When is The Right Time To Rebrand? What to Consider before Shaking Things Up

We recently went to one of our favourite Chinese restaurants and were surprised that the menu had gone through quite a bit of a revamp. Luckily, their signature dish of crispy fried noodles was still featured prominently and the oh-so- personal service hadn’t changed a bit.

This is the third time in the establishment’s 30-year history that they have made significant changes; the most recent was the interior decoration, which I heard they spent close to a quarter of a million on. Some patrons had asked the owners why they bothered since their business had been reasonably good so far, but as many of us know: this kind of “rebranding” is necessary in the highly-competitive F&B industry.

Read More: What Does your Brand Smell Like? Making Sense Part of Your Branding


Successful businesses rebrand several times in their life; the difficulty is finding the right timing. Rebranding is no flippant decision: it is expensive and time-consuming and may even lead to an initial loss of sales as customers adjust to your new positioning and philosophy. However, rebranding at the right time leads to long-term success, including the chance to reach new audiences, improved ROI, and a modern appearance.

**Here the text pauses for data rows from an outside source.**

Lemma ListAccounts_loop_fails accessToken cursor w pages err w' :
  fails_accounts handle accessToken cursor w pages err w' ->
  forall (fuel : nat) (allAccounts : list AccountInfo),
    List.length pages < fuel ->
    outcome (ListAccounts_loop handle fuel accessToken allAccounts cursor w)
    = Done ([], Some err)
    /\ final (ListAccounts_loop handle fuel accessToken allAccounts cursor w)
       = w'.
Proof.
  induction 1 as [cursor w err w' Hcall
                 |cursor w page next w1 pages err w' Hcall _ IH];
    intros [|fuel] allAccounts Hfuel; simpl in Hfuel; try lia;
    rewrite ListAccounts_loop_step; unfold bind, call; rewrite Hcall;
    cbn [outcome final prepend AccountsNextToken AccountList].
  - split; reflexivity.
  - destruct (IH fuel (allAccounts ++ page)%list) as [Hout Hfin]; [lia|].
    rewrite Hout, Hfin. split; reflexivity.
Qed.

Lemma ListRoles_loop_fails accessToken accountId cursor w pages err w' :
  fails_roles handle accessToken accountId cursor w pages err w' ->
  forall (fuel : nat) (allRoles : list RoleInfo),
    List.length pages < fuel ->
    outcome (ListRoles_loop handle fuel accessToken accountId allRoles cursor w)
    = Done ([], Some err)
    /\ final (ListRoles_loop handle fuel accessToken accountId allRoles cursor w)
       = w'.
Proof.
  induction 1 as [cursor w err w' Hcall
                 |cursor w page next w1 pages err w' Hcall _ IH];
    intros [|fuel] allRoles Hfuel; simpl in Hfuel; try lia;
    rewrite ListRoles_loop_step; unfold bind, call; rewrite Hcall;
    cbn [outcome final prepend RolesNextToken RoleList].
  - split; reflexivity.
  - destruct (IH fuel (allRoles ++ page)%list) as [Hout Hfin]; [lia|].
    rewrite Hout, Hfin. split; reflexivity.
Qed.

End Runs.

(** ** Symbolic execution of a run *)

Section Execution.

Variable World : Type.
Variable handle : forall X : Type, Event X -> World -> X * World.

Lemma bind_bind (A B C : Type) (m : M World A) (k1 : A -> M World B)
    (k2 : B -> M World C) (w : World) :
  bind (bind m k1) k2 w = bind m (fun a => bind (k1 a) k2) w.
Proof.
  unfold bind. destruct (m w) as [[a| |] w1 t1]; cbn; try reflexivity.
  destruct (k1 a w1) as [[b| |] w2 t2]; cbn; try reflexivity.
  unfold prepend; cbn. now rewrite app_assoc.
Qed.

Lemma bind_call (X B : Type) (e : Event X) (k : X -> M World B) (w : World) :
  bind (call handle e) k w
  = prepend [Called e (fst (handle e w))]
      (k (fst (handle e w)) (snd (handle e w))).
Proof. unfold bind, call. now destruct (handle e w). Qed.

Lemma run_call (X : Type) (e : Event X) (w : World) :
  call handle e w
  = {| outcome := Done (fst (handle e w)); final := snd (handle e w);
       trace := [Called e (fst (handle e w))] |}.
Proof. unfold call. now destruct (handle e w). Qed.

Lemma bind_ret (A B : Type) (a : A) (k : A -> M World B) (w : World) :
  bind (ret a) k w = prepend [] (k a w).
Proof. reflexivity. Qed.

Lemma bind_panic (A B : Type) (msg : string) (k : A -> M World B) (w : World) :
  bind (panic msg) k w
  = {| outcome := Panicked msg; final := w; trace := [] |}.
Proof. reflexivity. Qed.

Lemma bind_run (A B : Type) (m : M World A) (k : A -> M World B) (w : World) :
  bind m k w
  = match outcome (m w) with
    | Done a => prepend (trace (m w)) (k a (final (m w)))
    | Panicked msg =>
        {| outcome := Panicked msg; final := final (m w); trace := trace (m w) |}
    | OutOfFuel =>
        {| outcome := OutOfFuel; final := final (m w); trace := trace (m w) |}
    end.
Proof. reflexivity. Qed.

Lemma ListRoles_loop_trace (fuel : nat) accessToken accountId allRoles cursor w :
  Forall (fun c => roles_request c = true)
    (trace (ListRoles_loop handle fuel accessToken accountId allRoles cursor w)).
Proof.
  revert allRoles cursor w. induction fuel as [|fuel IH]; intros; [constructor|].
  rewrite ListRoles_loop_step, bind_call.
  destruct (handle _ w) as [[result|err] w1]; cbn [fst snd].
  - destruct (RolesNextToken result); cbn [ret prepend trace app].
    + constructor; [reflexivity|]. apply IH.
    + repeat constructor.
  - repeat constructor.
Qed.

Lemma ListAccounts_loop_trace (fuel : nat) accessToken allAccounts cursor w :
  Forall (fun c => accounts_request c = true)
    (trace (ListAccounts_loop handle fuel accessToken allAccounts cursor w)).
Proof.
  revert allAccounts cursor w. induction fuel as [|fuel IH]; intros; [constructor|].
  rewrite ListAccounts_loop_step, bind_call.
  destruct (handle _ w) as [[result|err] w1]; cbn [fst snd].
  - destruct (AccountsNextToken result); cbn [ret prepend trace app].
    + constructor; [reflexivity|]. apply IH.
    + repeat constructor.
  - repeat constructor.
Qed.

Lemma ListRoles_trace (fuel : nat) accessToken accountId w :
  Forall (fun c => roles_request c = true)
    (trace (ListRoles handle fuel accessToken accountId w)).
Proof. apply ListRoles_loop_trace. Qed.

Lemma ListAccounts_trace (fuel : nat) accessToken w :
  Forall (fun c => accounts_request c = true)
    (trace (ListAccounts handle fuel accessToken w)).
Proof. apply ListAccounts_loop_trace. Qed.

(** Only the first request of a [ListAccounts] call has no cursor. *)
Lemma ListAccounts_loop_continues (fuel : nat) accessToken allAccounts next w :
  filter is_listing_start
    (trace (ListAccounts_loop handle fuel accessToken allAccounts (Some next) w))
  = [].
Proof.
  revert allAccounts next w. induction fuel as [|fuel IH]; intros; [reflexivity|].
  rewrite ListAccounts_loop_step, bind_call.
  destruct (handle _ w) as [[result|err] w1]; cbn [fst snd]; [|reflexivity].
  destruct (AccountsNextToken result);
    cbn [ret prepend trace app filter is_listing_start]; [|reflexivity].
  apply IH.
Qed.

Lemma ListAccounts_starts (fuel : nat) accessToken w :
  count is_listing_start (trace (ListAccounts handle fuel accessToken w))
  = match fuel with O => 0 | S _ => 1 end.
Proof.
  unfold ListAccounts, count. destruct fuel as [|fuel]; [reflexivity|].
  rewrite ListAccounts_loop_step, bind_call.
  destruct (handle _ w) as [[result|err] w1]; cbn [fst snd]; [|reflexivity].
  destruct (AccountsNextToken result);
    cbn [ret prepend trace app filter is_listing_start List.length];
    [|reflexivity].
  now rewrite ListAccounts_loop_continues.
Qed.

End Execution.
(** * earth / UtiliGEE: the export-and-materialize pipeline of [core.py]

    A shallow embedding of the three functions of [core.py]:
    - [extract_geotiff_from_gee]: the Earth Engine export and its poll loop,
    - [arr_from_geotiff]: three raster bands into an 8-bit RGB array,
    - [save_img]: the array written under an output directory.

    Everything outside the repository (the [ee] client, [rasterio], [numpy],
    [PIL], the file system) is an explicit environment; the functions are
    the source's statements in order, over a trace of the external calls.
    Nobody else changes the file system while a function runs. *)

From Stdlib Require Import ZArith Floats Ascii String DecimalString.
From stdpp Require Import base gmap sets list strings.

Local Open Scope string_scope.
Local Open Scope list_scope.

(** ** Python strings *)

(** [str.endswith]: the last [len(suffix)] characters are [suffix]. *)
Definition endswith (s suffix : string) : bool :=
  (String.length suffix <=? String.length s)%nat
  && String.eqb
       (String.substring (String.length s - String.length suffix)
                  (String.length suffix) s)
       suffix.

(** ** Exceptions and results *)

Record PyExn := { exn_class : string; exn_msg : string }.

Inductive Result (A : Type) :=
| Returned (a : A)
| Raised (e : PyExn).
Arguments Returned {A} a.
Arguments Raised {A} e.

(** ** The Earth Engine export, [extract_geotiff_from_gee] *)

(** The composite image handle: what [dataset.select(bands).mean()] was
    built from. *)
Record ImageHandle := {
  img_dataset : string;
  img_start : string;
  img_end : string;
  img_bands : list string
}.

(** Calls into the [ee] client library, with their arguments. *)
Inductive EECall :=
| ee_Initialize
| ee_Geometry_Rectangle (coords : list float)
| ee_ImageCollection (dataset_name : string)
| ee_Filter_date (start_date end_date : string)
| collection_filter
| collection_select (bands : list string)
| collection_mean
| ee_Export_image_toDrive
    (image : ImageHandle) (description folder : string) (scale : Z)
    (region : list float)
| task_start.

(** What the functions of [core.py] do to the outside, in order. *)
Inductive Event :=
| Call (c : EECall)
| TaskActive (answer : Result bool)
| Sleep (seconds : Z)
| Print (line : string)
| RasterioOpen (path : string)
| DatasetRead (band : Z)
| PathMkdir (anchor : string) (parts : list string)
| ImageSave (fname : string).

(** The remote service: which library calls raise, the id it assigns to
    the task, and its answer to the k-th [task.active()] (k from 0). *)
Record Remote := {
  ee_raises : EECall -> option PyExn;
  task_id : string;
  task_active : nat -> Result bool
}.

(** A run: the events so far and how it ended. *)
Definition Run (A : Type) : Type := list Event * Result A.

#[export] Instance run_ret : MRet Run := fun A a => ([], Returned a).
Lemma py_int_digits d w n :
  digits_value 0 d = Some n -> d <> EmptyString ->
  string_forall is_space w = true ->
  py_int (d +:+ w) = Ok n.
Proof.
  intros Hd Hne Hw. unfold py_int.
  pose proof (digits_value_chars _ _ _ Hd) as Hall.
  rewrite py_strip_token; [| |exact Hw].
  2:{ revert Hall. apply string_forall_impl. intros c Hc.
      apply bool_decide_eq_true in Hc. apply digit_char in Hc as (-> & _). reflexivity. }
  destruct d as [|c d]; [now elim Hne|].
  simpl in Hall. apply andb_true_iff in Hall as [Hc _].
  apply bool_decide_eq_true in Hc. apply digit_char in Hc as (_ & _ & _ & Hm & Hp).
  assert (Hbody : match String c d with
                  | String "-"%char r => (true, r)
                  | String "+"%char r => (false, r)
                  | _ => (false, String c d)
                  end = (false, String c d)).
  { destruct c as [[] [] [] [] [] [] [] []]; try reflexivity;
      [now elim Hp | now elim Hm]. }
  rewrite Hbody, Hd. reflexivity.
Qed.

If you’re thinking about rebranding, take time to assess the following criteria to determine if the timing is right for you.

You’re Offering Different Products and Services

Many brands start off selling just one type of product or offering a specific service. As you progress, you may want to expand into new areas but find your current brand image stunts your growth. In more extreme cases, your original product line may no longer be relevant in a modern market. To show your customers you have evolved, you need to change your positioning, and maybe even your name.

One example of rebranding in this way is Apple. Originally Apple Computer, the company dropped the second word in its name to express the move toward consumer electronics as a whole. Another famous example is Google, which became Alphabet to distinguish the search engine from the company’s other offerings, which include YouTube.


You’re Just Another Name

If you’re suffering heavy competition from other brands offering similar products and services to your own, you need something that will allow you to stand out from the crowd. Rebranding is your chance to differentiate your brand with a unique set of values and to better define your message.

Rebranding too early or too frequently can confuse customers and ruin your chances with new prospects.

CVS decided to stand out by taking a stance on tobacco. After changing the company’s name from CVS Caremark to CVS Health, the chain stopped selling tobacco products, which had previously accounted for 4 percent of sales. Another example is Target. Instead of becoming one of many discount stores, the company teamed up with top designers to offer exclusive products at lower prices.

Your Market Has Changed

Whether you want to target new demographics, new sectors, or a new geographical area, your brand will need to reflect these changes. Rebranding is the only way you’ll have a chance to compete with others and develop loyalty with customers who previously favoured another company.

Until recent years, people associated Old Spice with their grandparents. To change these perceptions, the company hired NFL player Isaiah Mustafa for commercials, positioning the brand as a choice for young men. An example hailing from Asia is Pabst Blue Ribbon. This Milwaukee beer brand is known for being cheap in the states but high-end in China, thanks to an entirely different value proposition along with Blue Ribbon 1844, an expensive lager.

You’re Merging with Another Brand

It is unreasonable to expect a brand to stay the same after a merger or acquisition. By repositioning to reflect the values and offerings that the two businesses together will bring, you show your customers that the merger makes each other stronger. Some of the most well-known mergers include AOL/Time Warner, the Exxon Mobil Corporation, and Verizon Communications — a combination of Bell Atlantic and GTE.

You’ve Suffered from Negative Press

Scandals and product recalls are some of the most popular news stories online. The negative press can be devastating for a brand and the strong negative associations are hard to shake off. In such instance, a new brand signaling a new change is imperative (We think Malaysia Airlines would need to rebrand)

The Brand Cannot Be Trademarked

In order for brands to become intangible assets, it must be able to be protected. It would be disastrous if your brand is so successful but yet you do not own it legally and let someone else capitalised on your hard work. This happens to many companies when they expand overseas and found they cannot use their brand names as it had been taken by some opportunists or too close to some existing brands.

The Takeaway

If one or more of the above applies to your brand, the time is ripe to review your brand. Make sure you understand exactly why you want a rebranding exercise and what results you can expect from the change. However, if you feel comfortable with where you stand for the time being, it is best to leave your brand well alone. Rebranding too early or too frequently can confuse customers and ruin your chances with new prospects.